··· TASK INPUTS

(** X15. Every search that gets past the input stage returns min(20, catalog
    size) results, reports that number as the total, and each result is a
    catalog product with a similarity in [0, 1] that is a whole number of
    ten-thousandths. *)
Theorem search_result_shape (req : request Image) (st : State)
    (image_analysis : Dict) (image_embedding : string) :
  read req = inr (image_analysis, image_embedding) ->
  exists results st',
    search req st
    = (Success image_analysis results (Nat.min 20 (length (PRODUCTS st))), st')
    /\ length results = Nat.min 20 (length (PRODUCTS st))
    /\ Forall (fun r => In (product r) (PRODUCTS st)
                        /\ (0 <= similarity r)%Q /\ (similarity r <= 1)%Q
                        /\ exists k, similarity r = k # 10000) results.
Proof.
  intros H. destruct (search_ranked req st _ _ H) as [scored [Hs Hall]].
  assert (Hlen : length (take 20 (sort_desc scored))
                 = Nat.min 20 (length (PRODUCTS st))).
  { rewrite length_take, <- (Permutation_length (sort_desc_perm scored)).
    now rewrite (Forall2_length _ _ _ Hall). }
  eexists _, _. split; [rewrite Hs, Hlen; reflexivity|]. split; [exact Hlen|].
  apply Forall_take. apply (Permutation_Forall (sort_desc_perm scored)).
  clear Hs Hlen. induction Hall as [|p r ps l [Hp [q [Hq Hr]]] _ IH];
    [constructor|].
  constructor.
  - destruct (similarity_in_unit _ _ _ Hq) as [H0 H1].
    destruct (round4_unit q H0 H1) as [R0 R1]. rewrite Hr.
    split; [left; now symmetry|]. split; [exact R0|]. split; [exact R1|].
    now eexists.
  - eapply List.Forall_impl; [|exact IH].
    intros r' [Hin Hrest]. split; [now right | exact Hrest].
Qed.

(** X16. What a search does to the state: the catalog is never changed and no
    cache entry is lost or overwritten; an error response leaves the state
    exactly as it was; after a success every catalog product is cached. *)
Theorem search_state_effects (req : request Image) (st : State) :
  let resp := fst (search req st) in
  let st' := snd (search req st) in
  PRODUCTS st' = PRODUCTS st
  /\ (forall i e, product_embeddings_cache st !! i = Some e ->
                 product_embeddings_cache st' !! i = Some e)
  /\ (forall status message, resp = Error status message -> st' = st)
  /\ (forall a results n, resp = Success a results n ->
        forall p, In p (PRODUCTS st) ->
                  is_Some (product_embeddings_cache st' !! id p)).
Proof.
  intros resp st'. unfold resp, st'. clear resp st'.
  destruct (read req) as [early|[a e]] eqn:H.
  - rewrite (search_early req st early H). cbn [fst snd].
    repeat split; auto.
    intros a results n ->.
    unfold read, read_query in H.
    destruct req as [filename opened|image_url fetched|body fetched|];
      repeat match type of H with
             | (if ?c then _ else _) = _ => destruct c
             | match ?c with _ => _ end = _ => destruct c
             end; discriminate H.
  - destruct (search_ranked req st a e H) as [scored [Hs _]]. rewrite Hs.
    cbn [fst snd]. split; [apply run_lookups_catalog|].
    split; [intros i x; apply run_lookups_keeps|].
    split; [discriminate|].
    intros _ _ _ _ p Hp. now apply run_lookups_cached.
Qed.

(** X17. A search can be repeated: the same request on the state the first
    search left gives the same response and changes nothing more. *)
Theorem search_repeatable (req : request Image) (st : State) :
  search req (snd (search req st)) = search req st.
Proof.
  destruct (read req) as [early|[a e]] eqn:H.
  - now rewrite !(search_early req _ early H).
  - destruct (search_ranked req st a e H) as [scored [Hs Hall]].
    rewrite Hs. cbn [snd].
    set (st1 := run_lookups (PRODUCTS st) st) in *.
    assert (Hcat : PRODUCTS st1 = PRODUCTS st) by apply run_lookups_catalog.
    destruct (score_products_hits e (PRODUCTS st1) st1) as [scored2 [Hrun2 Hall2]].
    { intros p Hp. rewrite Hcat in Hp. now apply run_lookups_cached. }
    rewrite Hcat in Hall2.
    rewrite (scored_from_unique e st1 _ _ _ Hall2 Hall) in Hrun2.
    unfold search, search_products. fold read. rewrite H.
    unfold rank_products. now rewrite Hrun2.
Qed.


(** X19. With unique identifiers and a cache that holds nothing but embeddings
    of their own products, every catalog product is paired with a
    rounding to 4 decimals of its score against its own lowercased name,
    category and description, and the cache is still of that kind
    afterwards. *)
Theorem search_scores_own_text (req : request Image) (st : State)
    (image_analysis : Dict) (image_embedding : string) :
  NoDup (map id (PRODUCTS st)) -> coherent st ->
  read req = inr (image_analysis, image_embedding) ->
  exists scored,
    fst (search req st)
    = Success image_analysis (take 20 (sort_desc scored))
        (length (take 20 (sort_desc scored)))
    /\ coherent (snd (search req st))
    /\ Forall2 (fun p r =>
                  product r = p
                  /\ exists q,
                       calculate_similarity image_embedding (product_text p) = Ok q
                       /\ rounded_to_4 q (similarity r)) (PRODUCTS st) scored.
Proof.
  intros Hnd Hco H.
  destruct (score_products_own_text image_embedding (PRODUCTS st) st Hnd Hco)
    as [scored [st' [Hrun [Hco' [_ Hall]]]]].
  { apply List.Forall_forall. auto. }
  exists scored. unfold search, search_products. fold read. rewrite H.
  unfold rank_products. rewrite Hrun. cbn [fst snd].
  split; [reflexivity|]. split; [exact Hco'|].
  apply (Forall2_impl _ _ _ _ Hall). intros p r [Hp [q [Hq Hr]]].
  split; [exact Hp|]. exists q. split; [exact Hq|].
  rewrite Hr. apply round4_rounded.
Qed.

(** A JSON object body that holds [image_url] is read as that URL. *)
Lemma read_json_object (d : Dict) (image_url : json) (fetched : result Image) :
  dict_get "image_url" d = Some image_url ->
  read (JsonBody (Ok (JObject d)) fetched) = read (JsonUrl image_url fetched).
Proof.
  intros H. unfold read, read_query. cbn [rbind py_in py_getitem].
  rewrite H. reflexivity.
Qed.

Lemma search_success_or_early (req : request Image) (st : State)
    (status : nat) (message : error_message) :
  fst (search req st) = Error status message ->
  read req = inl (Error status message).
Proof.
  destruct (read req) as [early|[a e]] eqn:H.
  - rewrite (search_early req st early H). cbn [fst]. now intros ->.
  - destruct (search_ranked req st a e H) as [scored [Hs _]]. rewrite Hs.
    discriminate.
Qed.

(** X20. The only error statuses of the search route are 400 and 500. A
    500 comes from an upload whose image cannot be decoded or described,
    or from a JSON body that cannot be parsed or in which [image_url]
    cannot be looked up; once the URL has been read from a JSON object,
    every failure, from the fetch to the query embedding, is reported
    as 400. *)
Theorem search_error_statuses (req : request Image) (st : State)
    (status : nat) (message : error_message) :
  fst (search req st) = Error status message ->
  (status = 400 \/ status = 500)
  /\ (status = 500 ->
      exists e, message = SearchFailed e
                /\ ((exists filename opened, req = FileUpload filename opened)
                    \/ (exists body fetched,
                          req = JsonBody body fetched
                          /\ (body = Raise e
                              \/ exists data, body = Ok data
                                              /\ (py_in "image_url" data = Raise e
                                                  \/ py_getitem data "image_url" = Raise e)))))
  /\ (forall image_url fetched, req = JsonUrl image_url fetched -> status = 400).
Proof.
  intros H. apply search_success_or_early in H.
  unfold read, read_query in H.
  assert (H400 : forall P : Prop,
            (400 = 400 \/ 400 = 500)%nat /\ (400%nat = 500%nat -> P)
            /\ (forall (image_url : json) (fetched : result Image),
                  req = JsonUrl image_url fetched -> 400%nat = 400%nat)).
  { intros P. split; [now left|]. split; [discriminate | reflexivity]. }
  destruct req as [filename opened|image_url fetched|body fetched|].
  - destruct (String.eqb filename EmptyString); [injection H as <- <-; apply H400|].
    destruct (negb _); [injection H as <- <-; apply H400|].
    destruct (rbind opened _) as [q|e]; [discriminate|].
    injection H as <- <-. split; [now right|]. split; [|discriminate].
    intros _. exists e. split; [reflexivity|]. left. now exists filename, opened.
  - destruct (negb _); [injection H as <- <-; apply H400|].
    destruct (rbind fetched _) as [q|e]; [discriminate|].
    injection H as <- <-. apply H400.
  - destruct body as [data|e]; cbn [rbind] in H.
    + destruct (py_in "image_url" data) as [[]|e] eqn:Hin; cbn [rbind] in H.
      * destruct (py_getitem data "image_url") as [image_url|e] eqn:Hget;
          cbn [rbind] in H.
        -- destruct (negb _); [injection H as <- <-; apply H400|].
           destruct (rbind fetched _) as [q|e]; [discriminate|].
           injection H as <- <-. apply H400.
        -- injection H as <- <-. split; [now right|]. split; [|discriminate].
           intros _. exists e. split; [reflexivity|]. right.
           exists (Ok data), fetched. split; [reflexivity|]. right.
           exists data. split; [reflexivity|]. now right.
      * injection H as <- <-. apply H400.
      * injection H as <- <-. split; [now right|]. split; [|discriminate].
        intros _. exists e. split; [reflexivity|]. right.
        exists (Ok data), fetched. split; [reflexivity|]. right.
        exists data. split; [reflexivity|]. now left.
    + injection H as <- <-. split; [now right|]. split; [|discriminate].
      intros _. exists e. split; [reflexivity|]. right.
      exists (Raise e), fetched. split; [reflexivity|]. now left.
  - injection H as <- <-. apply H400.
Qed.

······

### TASK DETAILS
Restate verbatim the first line above and all lines after it through the line containing "exactly as it"; omit the rest.

### PROBLEM SOLUTION
(** X15. Every search that gets past the input stage returns min(20, catalog
    size) results, reports that number as the total, and each result is a
    catalog product with a similarity in [0, 1] that is a whole number of
    ten-thousandths. *)
Theorem search_result_shape (req : request Image) (st : State)
    (image_analysis : Dict) (image_embedding : string) :
  read req = inr (image_analysis, image_embedding) ->
  exists results st',
    search req st
    = (Success image_analysis results (Nat.min 20 (length (PRODUCTS st))), st')
    /\ length results = Nat.min 20 (length (PRODUCTS st))
    /\ Forall (fun r => In (product r) (PRODUCTS st)
                        /\ (0 <= similarity r)%Q /\ (similarity r <= 1)%Q
                        /\ exists k, similarity r = k # 10000) results.
Proof.
  intros H. destruct (search_ranked req st _ _ H) as [scored [Hs Hall]].
  assert (Hlen : length (take 20 (sort_desc scored))
                 = Nat.min 20 (length (PRODUCTS st))).
  { rewrite length_take, <- (Permutation_length (sort_desc_perm scored)).
    now rewrite (Forall2_length _ _ _ Hall). }
  eexists _, _. split; [rewrite Hs, Hlen; reflexivity|]. split; [exact Hlen|].
  apply Forall_take. apply (Permutation_Forall (sort_desc_perm scored)).
  clear Hs Hlen. induction Hall as [|p r ps l [Hp [q [Hq Hr]]] _ IH];
    [constructor|].
  constructor.
  - destruct (similarity_in_unit _ _ _ Hq) as [H0 H1].
    destruct (round4_unit q H0 H1) as [R0 R1]. rewrite Hr.
    split; [left; now symmetry|]. split; [exact R0|]. split; [exact R1|].
    now eexists.
  - eapply List.Forall_impl; [|exact IH].
    intros r' [Hin Hrest]. split; [now right | exact Hrest].
Qed.

(** X16. What a search does to the state: the catalog is never changed and no
    cache entry is lost or overwritten; an error response leaves the state
    exactly as it was; after a success every catalog product is cached. *)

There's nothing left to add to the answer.